It had crossed my mind that a boring tool might be part of the solution, but I'm not sure where I would find one capable of doing this small of a circle. Does anyone know where I could purchase one?

Yes, the inner diameter post is out of round as well. I measured it with a caliper.



Wreck™Wreck said:


> Interpolating accurate circles (sub .005") is a difficult task on a mill. Where I currently work there are 4 Bridgeport 2 axis knee mills, an AccuTrak bed mill, a Fadal 4020 and a Haas TM1, none of which will mill a circle within .002".
> 
> Have someone do a ball bar test on the machine if you are concerned.



Wow, If a mill could do it, I would have thought one of those definitely could. You said it is difficult - how would you go about milling a perfect circle?


----------



## JimDawson (Jan 17, 2017)

My mill consistently interpolates circles 0.001 out of round with the maximum error on the 130/310 degree line.  If I need high accuracy, I have to bore.  Having said that I know there is a bit of backlash in my Y axis, but I do have 1 micron scales on the machine table so that compensates for most of the backlash.  I have never actually tried to interpolate an accurate arc that small on my machine.

The error could be generated from a lot of places.  Axis backlash is the first place to look, then maybe encoder instability or resolution.  That's a pretty small arc, so G-code generation errors, or the controller making rounding errors in the trig are a distinct possibility.

Are you cutting the arc with a G2 or G3?  Or is it converting arcs to lines?

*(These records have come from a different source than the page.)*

Lemma jit_no_dangling_witness : exists c0 c j code, loopCore = Some c0 /\ loopCompiled = Some (c, j) /\ funs j !! 0 = Some (Code 0 64 6 code) /\ jumpsOf code = [3; 2] /\
  exists i v, infos j !! 2 = Some i /\ fi_ptr i = Some v /\ (v = None \/ exists g b' l' code', v = Some g /\ funs j !! g = Some (Code 2 b' l' code')).
Proof.
  destruct loopCore as [c0|] eqn:E0; [| discriminate (eq_trans (eq_sym E0) eq_refl)].
  assert (functionMap c0 = ∅ /\ forallb (fun e => match e with JitFunction _ => false | _ => true end) (opcode (ramDecodeCache c0)) = true) as [F0 O0].
  { injection E0 as <-. split; vm_compute; reflexivity. }
  destruct (loopCompile c0 (mkJit ∅ ∅ 0) 0) as [[c1 j1]|] eqn:E1; [| exfalso; injection E0 as <-; revert E1; vm_compute; discriminate].
  destruct (loopCompile c1 j1 2) as [[c j]|] eqn:E2; [| exfalso; injection E0 as <-; revert E2; vm_compute in E1; injection E1 as <- <-; vm_compute; discriminate].
  assert (exists code, funs j !! 0 = Some (Code 0 64 6 code) /\ jumpsOf code = [3; 2]) as (code & Hc & Hj).
  { injection E0 as <-. vm_compute in E1. injection E1 as <- <-. vm_compute in E2. injection E2 as <- <-. eexists. split; vm_compute; reflexivity. }
  exists c0, c, j, code. split; [done |]. split; [unfold loopCompiled; rewrite E0; cbn [mbind option_bind]; rewrite E1; cbn [mbind option_bind]; exact E2 |]. split; [done |]. split; [done |].
  eapply (jit_no_dangling branches (fun _ => true) branches XS1_L c0 c j F0); [| | exact Hc | rewrite Hj; by right; left].
  - intros pc t Ht. unfold entry in Ht. apply array_get_Forall with (P := fun e => match e with JitFunction _ => false | _ => true end = true) in Ht; [done |].
    rewrite forallb_forall in O0. apply Forall_forall. intros e He. by apply O0, list_elem_of_In.
  - eapply rtc_l; [by eapply step_compile |]. apply rtc_once. by eapply step_compile.
Defined.
(* ===== verification/Device.v ===== *)
(** * Devices on the pins

    The peripherals that can be connected to ports: each is an object of its own with members that change when the
    signal on one of its pins changes ([seePinsChange]) and when the scheduler runs it.  What an operation
    does to its surroundings is the list of the calls it makes, in order.  This file has these calls, the
    classes that devices are built from (lib/PortSignalTracker.h, lib/PortHandleClockMixin.h) and the course
    of events for a device whose pins change at given times. *)

From Stdlib Require Import ZArith Lia.
From stdpp Require Import base list numbers option relations.
From S2P Require Import Prelude Signal.

#[local] Open Scope Z_scope.

(** What a device calls: [push] and [remove] of the scheduler for one of its runnables, [seePinsChange] of an
    interface that it drives, and what leaves the system (a character, a frame). *)
Inductive Call :=
  | Push (r : nat) (time : Z)
  | Remove (r : nat)
  | Pins (pin : nat) (s : Signal) (time : Z)
  | Out (bytes : list Z).

#[export] Instance Call_eq_dec : EqDecision Call.
Proof. solve_decision. Defined.

(** An operation of a device with members [S]; [None] where the code is undefined. *)
Abbreviation Op S := (S -> option (S * list Call)).

(** One operation after the other. *)
Definition andThen {S} (f g : Op S) : Op S := fun s =>
  '(s, l) ← f s; '(s, l') ← g s; Some (s, l ++ l').

(** lib/PortSignalTracker.cpp:10-10 PortSignalTracker::PortSignalTracker *)
Definition newTracker : Signal := constant 0.

(** ** Clocks on the pins (lib/PortHandleClockMixin.h) *)

(** lib/PortHandleClockMixin.h:22-34 PortHandleClockMixin *)
Record HandleClock := mkHandleClock { currentValue : Z; currentSignal : Signal }.

(** lib/PortHandleClockMixin.h:30-31 PortHandleClockMixin::PortHandleClockMixin *)
Definition newHandleClock : HandleClock := mkHandleClock 0 (constant 0).

Section handle_clock.
(** The derived class: its members, where the members of the mixin are among them, the function it has to
    offer and the number of the runnable. *)
Context {S : Type} (hc : S -> HandleClock) (set_hc : HandleClock -> S -> S)
  (seePinsValueChange : Z -> Z -> Op S) (self : nat).

(** lib/PortHandleClockMixin.h:37-53 PortHandleClockMixin::seePinsChange *)
Definition clock_seePinsChange (newSignal : Signal) (time : Z) : Op S := fun s =>
  let wasClock := isClock (currentSignal (hc s)) in
  let newValue := getValue newSignal time in
  let changed := negb (newValue =? currentValue (hc s)) in
  let s := set_hc (mkHandleClock newValue newSignal) s in
  '(s, l) ← (if changed then seePinsValueChange newValue time s else Some (s, []));
  if isClock newSignal then e ← getNextEdge newSignal time; Some (s, l ++ [Push self (edge_time e)])
  else Some (s, l ++ (if wasClock then [Remove self] else [])).

(** lib/PortHandleClockMixin.h:55-62 PortHandleClockMixin::run *)
Definition clock_run (time : Z) : Op S := fun s =>
  _ ← assert (isClock (currentSignal (hc s)));
  let newValue := if currentValue (hc s) =? 0 then 1 else 0 in
  let s := set_hc (mkHandleClock newValue (currentSignal (hc s))) s in
  '(s, l) ← seePinsValueChange newValue time s;
  Some (s, l ++ [Push self (u64 (time + halfPeriod (currentSignal (hc s))))]).

(** A level on the pins that is not a clock. *)
Lemma clock_see_level v time s : isClock (currentSignal (hc s)) = false ->
  clock_seePinsChange (constant v) time s =
    if v =? currentValue (hc s) then Some (set_hc (mkHandleClock v (constant v)) s, [])
    else '(s', l) ← seePinsValueChange v time (set_hc (mkHandleClock v (constant v)) s); Some (s', l ++ []).
Proof. intros Hc. unfold clock_seePinsChange. rewrite Hc. cbn. by destruct (Z.eqb_spec v (currentValue (hc s))). Qed.
End handle_clock.

(** ** The course of events *)

(** A device with one runnable, the time for which it is scheduled, the changes on its pins that are still to
    come, in order of time, and the calls it has made. *)
Record Course (S : Type) := mkCourse { device : S; wake : option Z; line : list (Z * (nat * Signal)); made : list Call }.
Arguments mkCourse {S}. Arguments device {S}. Arguments wake {S}. Arguments line {S}. Arguments made {S}.

(** The time for which the device is scheduled after its calls. *)
Definition wakeAfter (w : option Z) (l : list Call) : option Z :=
  foldl (fun w c => match c with Push O time => Some time | Remove O => None | _ => w end) w l.

(** The level on a pin that is driven to constant signals, after some calls. *)
Definition driven (pin : nat) (w : Z) (l : list Call) : Z :=
  foldl (fun w c => match c with Pins p s _ => if Nat.eqb p pin then value s else w | _ => w end) w l.

Section course.
Context {S : Type} (see : nat -> Signal -> Z -> Op S) (run : Z -> Op S).

(** The next thing that happens: the scheduler runs the device, or the signal on a pin changes; when both are due at
    the same time the order is not determined. *)
Definition happens (c : Course S) : option (Course S) :=
  let runs w := '(s, l) ← run w (device c); Some (mkCourse s (wakeAfter None l) (line c) (made c ++ l)) in
  let sees t p x rest := '(s, l) ← see p x t (device c); Some (mkCourse s (wakeAfter (wake c) l) rest (made c ++ l)) in
  match wake c, line c with
  | None, [] => None
  | Some w, [] => runs w
  | None, (t, (p, x)) :: rest => sees t p x rest
  | Some w, (t, (p, x)) :: rest => if w <? t then runs w else if t <? w then sees t p x rest else None
  end.

Definition happened (c c' : Course S) : Prop := happens c = Some c'.

Lemma happens_run s w l m s' k w' m' : (forall t x, head l = Some (t, x) -> w < t) -> run w s = Some (s', k) ->
  w' = wakeAfter None k -> m' = m ++ k -> happened (mkCourse s (Some w) l m) (mkCourse s' w' l m').
Proof.
  intros Hl E -> ->. unfold happened, happens. cbn. destruct l as [|[t [p x]] l]; rewrite ?E; [done |].
  by rewrite (proj2 (Z.ltb_lt w t)) by eauto.
Qed.

Lemma happens_see s w t p x l m s' k w' m' : (forall w', w = Some w' -> t < w') -> see p x t s = Some (s', k) ->
  w' = wakeAfter w k -> m' = m ++ k -> happened (mkCourse s w ((t, (p, x)) :: l) m) (mkCourse s' w' l m').
Proof.
  intros Hw E -> ->. unfold happened, happens. cbn. destruct w as [w|]; rewrite ?E; [| done].
  pose proof (Hw w eq_refl). destruct (Z.ltb_spec w t), (Z.ltb_spec t w); try lia. done.
Qed.
End course.

(** The levels on a line with a bit every [bitTime] from [t] on, as changes of the signal on pin [p]. *)
Fixpoint levels (p : nat) (prev t bitTime : Z) (bits : list Z) : list (Z * (nat * Signal)) :=
  match bits with
  | [] => []
  | b :: bits => (if b =? prev then [] else [(t, (p, constant b))]) ++ levels p b (t + bitTime) bitTime bits
  end.

Lemma levels_head p bits : forall prev t bt u x, 0 <= bt -> head (levels p prev t bt bits) = Some (u, x) -> t <= u.
Proof.
  induction bits as [|b bits IH]; intros prev t bt u x Hb E; [done |]. cbn in E. destruct (b =? prev); cbn in E.
  - apply IH in E; lia.
  - simplify_eq. lia.
Qed.

Lemma levels_app p bits bits' : forall prev t bt,
  levels p prev t bt (bits ++ bits') = levels p prev t bt bits ++ levels p (default prev (last bits)) (t + bt * zlength bits) bt bits'.
Proof.
  induction bits as [|b bits IH]; intros prev t bt; [by rewrite Z.mul_0_r, Z.add_0_r |]. cbn [levels app]. rewrite IH, app_assoc.
  do 2 f_equal; [by rewrite last_cons; destruct (last bits) | cbn [length]; lia].
Qed.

One thing to try is to make several ''finishing'' passes and see if part of the problem is tool deflection.

As far as a boring bar, since you have a very shallow bore, you could grind a trepanning tool that would go in your boring head and just single point the circle.


----------



## Tony Wells (Jan 17, 2017)

I would think that Kaiser, maker of ThinBit would have some micro bars that would do it. Trepan style is what I had in mind. Also it seems Harvey tool has a lot of smaller tooling.
But you could easily grind your own starting with a round carbide blank of the correct diameter. Cross grind it to just a hair below centerline and back only far enough to get the required depth. A slight back rake would give a little side clearance. Or if this is in a soft material HSS would do it as well. Of course, it would take a bit of trial and error to hit the diameter you need, but might be worth it.


----------



## Wreck™Wreck (Jan 18, 2017)

Tony Wells said:


> I would think that Kaiser, maker of ThinBit.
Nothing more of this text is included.